ABSTRACT

David Hume’s moral and political inquiries comprise three theories: a theory of moral sentiment, a theory of property and justice, and a theory of government and obedience. My concern is with the latter two, and my basic thesis is that, contrary to what may seem Hume’s explicit avowals, these theories are both contractarian. In supporting this thesis I shall accept the following ground rules:

My interpretation will not contradict Hume’s actual anti-contractarian avowals. I shall argue that he rejects—and for good reason—that understanding of contractarianism dominant in the Whig opinions of his time. But that rejection is inconclusive if there are, as I shall try to show, other, and deeper, ways of developing a contractarian position.

My interpretation will not question the evidently non-contractarian character of Hume’s theory of moral sentiment. Thus I shall be committed to a distinction between that theory, which I shall usually call Hume’s moral theory, and his theory of property and justice. Since Hume treats justice as a moral virtue, these theories must be connected, but connection is not identification.

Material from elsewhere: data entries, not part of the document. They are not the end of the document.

(* ===== verification/ConnectionSyncFacts.v ===== *)
(** The connection-sync worker: the records that the compile paths of the code hosts
    make (CodeHosts, OtherHosts), what a run may change, how it ends its job, and what
    it overwrites. *)
From S2P Require Import Prelude GoStd GoStdFacts GoJSON GoText SubjobTypes SubjobStore SubjobCodec Scheduler.
From S2P Require Import RepoIndexDB RepoTask CoreDB Disk CodeGraphWriter CodeHosts OtherHosts ConnectionSync.
From S2P Require RepoIndexStatus.
Definition config_value (key : string) (d : RepoData) : option string :=
  snd <$> List.find (fun kv => kv.1 =s key) (md_GitConfig (rd_Metadata d)).

(** The git configuration says the same as the columns. *)
Definition config_agrees (d : RepoData) : Prop :=
  config_value "zoekt.name" d = Some (rd_Name d) /\
  config_value "zoekt.display-name" d = Some (rd_DisplayName d) /\
  config_value "zoekt.fork" d = Some (marshalBoolValue (rd_IsFork d)) /\
  config_value "zoekt.archived" d = Some (marshalBoolValue (rd_IsArchived d)) /\
  config_value "zoekt.public" d = Some (marshalBoolValue (rd_IsPublic d)).
(** The end of a run, after the row was written or not. *)
Lemma written_job job w w1 w2 w3 j (f : Z -> Job -> Job) now (P : Job -> Prop) :
  on_tables jobs_kept w w1 -> db_jobs (iw_db w1) !! job = Some j ->
  iw_tables w2 = set_db (set_jobs (<[job := f now j]>)) (iw_tables w1) ->
  on_tables jobs_kept w2 w3 -> P (f now j) -> only_job job w w3 P.
Proof.
  intros H1 Hj H2 H3 HP. apply kept_db in H1, H3.
  assert (E : db_jobs (iw_db w2) = <[job := f now j]> (db_jobs (iw_db w1))).
  { unfold iw_db at 1. by rewrite H2. }
  split; [|exists (f now j)]; rewrite H3, E; [|by rewrite lookup_insert_eq].
  intros id Hid. by rewrite lookup_insert_ne, H1 by done.
Qed.

Lemma unwritten_job job w w1 w2 w3 j (P : Job -> Prop) :
  on_tables jobs_kept w w1 -> iw_tables w2 = iw_tables w1 -> on_tables jobs_kept w2 w3 ->
  db_jobs (iw_db w) !! job = Some j -> P j -> only_job job w w3 P.
Proof.
  intros H1 H2 H3 Hj HP. apply kept_db in H1, H3.
  assert (E : db_jobs (iw_db w3) = db_jobs (iw_db w)).
  { rewrite H3, <- H1. unfold iw_db. by rewrite H2. }
  split; [|exists j]; by rewrite E.
Qed.

(** What running a started job leaves. *)
Lemma run_job_jobs h p w w' r j :
  run_job ou h p w = (w', r) -> db_jobs (iw_db w) !! tp_JobID p = Some j ->
  only_job (tp_JobID p) w w' (fun j' => same_job j j' /\
    match r with
    | Ok _ => (job_status j' = COMPLETED /\ job_completedAt j' <> None) \/
              (j' = j /\ exists w1 e, dispatch ou h p w = (w1, Err e) /\
                                      is_sentinel errIndexContinuesAsSubjobs e = true)
    | Err e => (j' = j /\ ((forall n, ou_fault ou n = None) ->
                 ~ in_scope w (tp_JobID p) (tp_OrgID p) (tp_RepoID p) (tp_Type p))) \/
               (job_status j' = FAILED /\ job_completedAt j' <> None /\
                 exists w1 d, dispatch ou h p w = (w1, Err d) /\
                              job_errorMessage j' = Some (err_text d))
    end).
Proof.
  intros H Hj. unfold run_job in H. cbv zeta in H.
  unfold ibind at 1 in H. unfold itry at 1 in H. destruct (dispatch ou h p w) as [w1 x] eqn:Ed.
  pose proof (dispatch_kept h p w w1 x Ed) as Hk. destruct x as [[]|d].
  - apply ibind_inv in H as [(w2 & [] & Hm & Ht)|(e & Hm & ->)]; apply iwrap_inv in Hm as (x & Hm & E).
    + destruct x as [[]|]; [|done]. clear E.
      apply ibind_inv in Ht as [(w3 & y & Hr & [= <- <-])|(e & Hr & ->)];
        apply itry_inv in Hr as (z & Hr & E); [|done]. apply refresh_kept in Hr.
      apply scoped_inv in Hm as (_ & _ & [(j1 & now & _ & Hj1 & _ & Hw)|(e & [=] & _)]).
      eapply written_job; [exact Hk|exact Hj1|exact Hw|exact Hr|].
      assert (j1 = j) as -> by (rewrite (kept_db _ _ Hk) in Hj1; congruence). by split; [|left].
    + pose proof Hm as Hm'. apply scoped_inv in Hm as (_ & _ & [(j1 & now & -> & _)|(e' & -> & Hw)]); [done|].
      eapply unwritten_job; [exact Hk|exact Hw|reflexivity|exact Hj|]. split; [done|]. left.
      split; [done|]. intros Hf Hs. apply (kept_scope _ _ _ _ _ _ Hk) in Hs. by apply scoped_run in Hm'.
  - destruct (is_sentinel _ d) eqn:Es.
    + apply ibind_inv in H as [(w3 & y & Hr & [= <- <-])|(e & Hr & ->)];
        apply itry_inv in Hr as (z & Hr & E); [|done]. apply refresh_kept in Hr.
      eapply (unwritten_job _ _ w1 w1); [exact Hk|done|exact Hr|exact Hj|]. split; [done|].
      right. by eauto.
    + apply ibind_inv in H as [(w2 & y & Hm & H)|(e & Hm & ->)];
        apply itry_inv in Hm as (x & Hm & E); [clear E|done].
      apply ibind_inv in H as [(w3 & z & Hr & [= <- <-])|(e & Hr & ->)];
        apply itry_inv in Hr as (z' & Hr & E); [|done]. apply refresh_kept in Hr.
      pose proof Hm as Hm'. apply scoped_inv in Hm as (_ & _ & [(j1 & now & -> & Hj1 & _ & Hw)|(e' & -> & Hw)]).
      * eapply (written_job _ _ _ _ _ _ (fun now => end_job_failed now (err_text d)));
          [exact Hk|exact Hj1|exact Hw|exact Hr|].
        assert (j1 = j) as -> by (rewrite (kept_db _ _ Hk) in Hj1; congruence).
        split; [done|]. right. by eauto 6.
      * eapply unwritten_job; [exact Hk|exact Hw|exact Hr|exact Hj|]. split; [done|]. left.
        split; [done|]. intros Hf Hs. apply (kept_scope _ _ _ _ _ _ Hk) in Hs. by apply scoped_run in Hm'.
Qed.
End Work.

Contractarianism is a species of normative conventionalism, but my interpretation will not reduce to triviality by identifying species with genus. In particular, utilitarianism may also be understood as a species of conventionalism, and my subordinate thesis is to refute the view that Hume is a proto-utilitarian.

My interpretation will rest on the Essays, Moral, Political, and Literary, and on the Enquiry Concerning the Principles of Morals (henceforth Essays and Enquiry). References to the Treatise of Human Nature will be subordinate, or comparative. Were my purpose either to glean from Hume an approach to contemporary issues in moral theory, or to place Hume in a history of contractarian thought, my reliance on his later works would be perverse, for, at least in my view, the Treatise is at once more profound and more contractarian. But my purpose here is to interpret Hume, and in this endeavour I find myself bound by his explicit description of the Treatise as ‘the juvenile work, which the Author never acknowledged’, by his statement that he later corrected ‘some negligences in his former reasoning and more in the expression’, and most especially by his injunction that ‘the following Pieces [which include the Essays and the Enquiry] may alone be regarded as containing his philosophical sentiments and principles’. 2 Others have chosen to disregard Hume’s Advertisement on these matters; I shall prefer to establish that interpretation of his argument which Hume could not but find himself obliged to acknowledge.